Thursday, May 17, 2007

May 17, 2007
Just finished a whirlwind of appointments and taping. I'm waiting at the Wichita Airport for a 2:49 P.M. US Airways flight home to Phoenix. Jeff Hildebrandt and I appeared on the Johnny Western Radio Show at 11 this morning. Got in a good plug for True West and Old Cowtown. Jeff wanted to eat again at the Nu Way Cafe so we, once again, had a great lunch at one of Wichita's oldest burger joints (founded in 1930).

Last night Jeff and I drove up to Wild West World and got a personal tour from Thomas and Cheryl Ethridge of the new $30 million dollar theme park. Really a staggering array of "cowboy rides" (cost: $10 mil for rides, including changes to the ferris wheel from seats to covered wagons, and mock saddles on all the scramble rides, which by the way, have all been renamed to reflect cowboy themes). Thomas told us his payroll is $86,000 a week and when I asked him what his biggest challenge has been he shrugged and said, "There's a new one every day." And then he added that a Pepsi deliveryman took out two of his pickup trucks during a delivery, and a woman, slightly injured on a tram car, is threatening to sue. "And that's just one day," he added laughing.

The park opened on the weekend when Greensburg, Kansas was obliterated by a tornado (Johnny Western said it "looked like Hrioshima"). That weekend Kansas had 132 tornadoes in 72 hours. So the expected 14,000 opening day crowd turned into some 4,000. Fighting setbacks like this seems to energize Mr. Ethridge, and as we walked through the unfinished park (recent rains have made it hard to finish many of the courseways) he enthusiastically clicked off all the expansion he intends to finish in the next couple of weeks and months.

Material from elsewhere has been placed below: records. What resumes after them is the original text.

(** * heic_converter.c: a batch HEIC to JPEG converter

    A shallow embedding of [src/heic_converter.c] and the properties of its
    driver, its converter and its helper functions.

    - C strings are lists of bytes (the bytes before the terminating NUL).
    - Calls into libc, libheif and libjpeg are answered by an explicit
      [world]; every call is recorded in a trace of [event]s.
    - A computation either returns, terminates the process ([exit]), or has
      no defined meaning in C. *)

From Stdlib Require Import List Bool Arith ZArith Lia Ascii String DecimalString.
Import ListNotations.

Local Open Scope list_scope.

(** ** C strings *)

Module CString.

Definition cstring : Type := list ascii.

(** A string literal of the source. *)
Definition lit (s : string) : cstring := list_ascii_of_string s.

Definition NUL : ascii := Ascii.zero.
Definition DOT : ascii := "."%char.
Definition SLASH : ascii := "/"%char.
Definition LF : cstring := [ascii_of_nat 10].

(** The contents of a C string never include the terminator. *)
Definition no_nul (s : cstring) : bool :=
  forallb (fun c => negb (Ascii.eqb c NUL)) s.

Definition code (c : ascii) : Z := Z.of_nat (nat_of_ascii c).

(** [tolower] of <ctype.h> in the "C" locale (the program never calls
    [setlocale]). *)
Definition tolower (c : ascii) : ascii :=
  let n := nat_of_ascii c in
  if (65 <=? n)%nat && (n <=? 90)%nat then ascii_of_nat (n + 32) else c.

(** [strrchr(s, c)] for [c <> NUL]: offset of the last occurrence of [c],
    [None] for the NULL pointer. *)
Fixpoint strrchr (s : cstring) (c : ascii) : option nat :=
  match s with
  | [] => None
  | a :: s' =>
      match strrchr s' c with
      | Some k => Some (S k)
      | None => if Ascii.eqb a c then Some 0%nat else None
      end
  end.
(** X6: the amounts of the 16 rounds add up to 28: carried out for the
    rounds 1 to 16 in turn, the rotation brings a half of 28 bits back to
    where it started. *)
Theorem left_shift_all_rounds (self : DES_KS.t) (H : list bool) :
  length H = 28%nat →
  foldl (λ acc i, h ← acc; DES_KS._left_shift self h i) (ok H) (seqZ 1 16)
  = ok H.
Proof.
  intros Hlen.
  let rounds := eval vm_compute in (seqZ 1 16) in
  change (seqZ 1 16) with rounds.
  cbn [foldl].
  replace (ok H) with (ok (drop 0 H ++ take 0 H) : result (list bool)) at 1
    by (by rewrite drop_0, take_0, app_nil_r).
  repeat (rewrite bind_ok;
          first [ rewrite (left_shift_step self H _ _ 1)
                    by first [reflexivity | lia | (rewrite Hlen; simpl; lia)]
                | rewrite (left_shift_step self H _ _ 2)
                    by first [reflexivity | lia | (rewrite Hlen; simpl; lia)] ]).
  match goal with
  | |- context [drop ?n H] =>
      replace n with (length H) by (rewrite Hlen; reflexivity)
  end.
  by rewrite drop_all, firstn_all.
Qed.

Lemma left_shift_all_rounds_witness :
  foldl (λ acc i, h ← acc; DES_KS._left_shift (DES_KS.new None None) h i)
    (ok (true :: replicate 27 false)) (seqZ 1 16)
  = ok (true :: replicate 27 false).
Proof.
  apply (left_shift_all_rounds (DES_KS.new None None) (true :: replicate 27 false)).
  reflexivity.
Defined.

(** X7: a half with no bit or a single bit comes back as it is, for every
    round index for which the method returns. *)
Theorem left_shift_short (self : DES_KS.t) (H : list bool) (i : Z) :
  (length H ≤ 1)%nat → -15 ≤ i ≤ 16 →
  DES_KS._left_shift self H i = ok H.
Proof.
  intros Hlen Hi.
  destruct (left_shift_in_range self H i Hi) as (a & _ & ->).
  by rewrite rot_short.
Qed.

Lemma left_shift_short_witness :
  DES_KS._left_shift (DES_KS.new None None) [] 5 = ok [].
Proof.
  apply (left_shift_short (DES_KS.new None None) [] 5); simpl; lia.
Defined.

(** X8: two calls on the same half return two different vectors, neither
    of them the half, both with the rotated bits; the half is still what
    it was after the second call. *)
Theorem left_shift_ref_twice (self : DES_KS.t) (σ : gmap positive object)
    (half : positive) (o : object) (i : Z) (v : list bool) :
  σ !! half = Some o →
  DES_KS._left_shift self (contents o) i = ok v →
  ∃ σ1 q1 σ2 q2,
    DES_KS._left_shift_ref self half i σ = Some (σ1, ok q1)
    ∧ DES_KS._left_shift_ref self half i σ1 = Some (σ2, ok q2)
    ∧ q1 ≠ q2 ∧ q1 ≠ half ∧ q2 ≠ half
    ∧ σ2 !! q1 = Some (Vector v) ∧ σ2 !! q2 = Some (Vector v)
    ∧ σ2 !! half = Some o.
Proof.
  intros Hhalf Hv.
  pose proof (left_shift_ref_run self σ half o i Hhalf) as Hrun1.
  rewrite Hv in Hrun1. destruct Hrun1 as (σ1 & q1 & Hrun1 & Hsub1 & Hq1 & Hv1).
  assert (σ1 !! half = Some o) as Hhalf1 by (by eapply lookup_weaken).
  pose proof (left_shift_ref_run self σ1 half o i Hhalf1) as Hrun2.
  rewrite Hv in Hrun2. destruct Hrun2 as (σ2 & q2 & Hrun2 & Hsub2 & Hq2 & Hv2).
  exists σ1, q1, σ2, q2. split_and!; try done; try congruence.
  - by eapply lookup_weaken.
  - by eapply lookup_weaken.
Qed.

Lemma left_shift_ref_twice_witness :
  ∃ σ1 q1 σ2 q2,
    DES_KS._left_shift_ref (DES_KS.new None None) 1%positive 1
      {[ 1%positive := Vector [true; false] ]} = Some (σ1, ok q1)
    ∧ DES_KS._left_shift_ref (DES_KS.new None None) 1%positive 1 σ1
      = Some (σ2, ok q2)
    ∧ q1 ≠ q2 ∧ q1 ≠ 1%positive ∧ q2 ≠ 1%positive
    ∧ σ2 !! q1 = Some (Vector [false; true])
    ∧ σ2 !! q2 = Some (Vector [false; true])
    ∧ σ2 !! 1%positive = Some (Vector [true; false]).
Proof.
  apply (left_shift_ref_twice (DES_KS.new None None)
           {[ 1%positive := Vector [true; false] ]} 1%positive
           (Vector [true; false]) 1 [false; true]); reflexivity.
Defined.

(** ** Construction and equality of instances *)

(** X9: every cipher the constructor returns has a block size of 64 and
    at most as many rounds as its key schedule; its key schedule is the
    one passed, or the default one of 16 rounds without a master key when
    [None] is passed; the constructor never returns when [False] is. *)
Theorem init_invariant (rounds : option Z) (keySchedule : DES.keySchedule_arg)
    (d : DES.t) :
  DES.__init__ rounds keySchedule = ok d →
  DES._blocksize d = 64
  ∧ DES._rounds d ≤ DES_KS._rounds (DES._keySchedule d)
  ∧ keySchedule ≠ DES.KsFalse
  ∧ (keySchedule = DES.KsNone →
     DES._keySchedule d = DES_KS.__init__ 16 VNone)
  ∧ (∀ ks, keySchedule = DES.KsObject ks → DES._keySchedule d = ks).
Proof.
  unfold DES.__init__.
  destruct keySchedule as [| |ks], rounds as [n|]; simpl;
    try discriminate;
    repeat match goal with
           | |- context [?x <=? ?y] => destruct (Z.leb_spec x y)
           end;
    try discriminate;
    intros [= <-]; simpl; split_and!; try done; try lia;
    intros; congruence.
Qed.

Of course, I got an earful about Old Cowtown, but I was polite and didn't confront him on my allegiance to the endangered historic park in Wichita (where we filmed for the past two days). The two properties seem to embody the extremes of Western commerce. One (Old Cowtown) is restricted by its charter to be as authentic in every detail as is humanly possible, and the other is hell bent to harness every carnival ride and Country pop phenomenon on the face of the earth. Personally, I understand and empathize with both schools of enterprise and I'm intrigued to see who will still be standing when the smoke clears. Just like an Old West gunfight, I imagine it will be bloody.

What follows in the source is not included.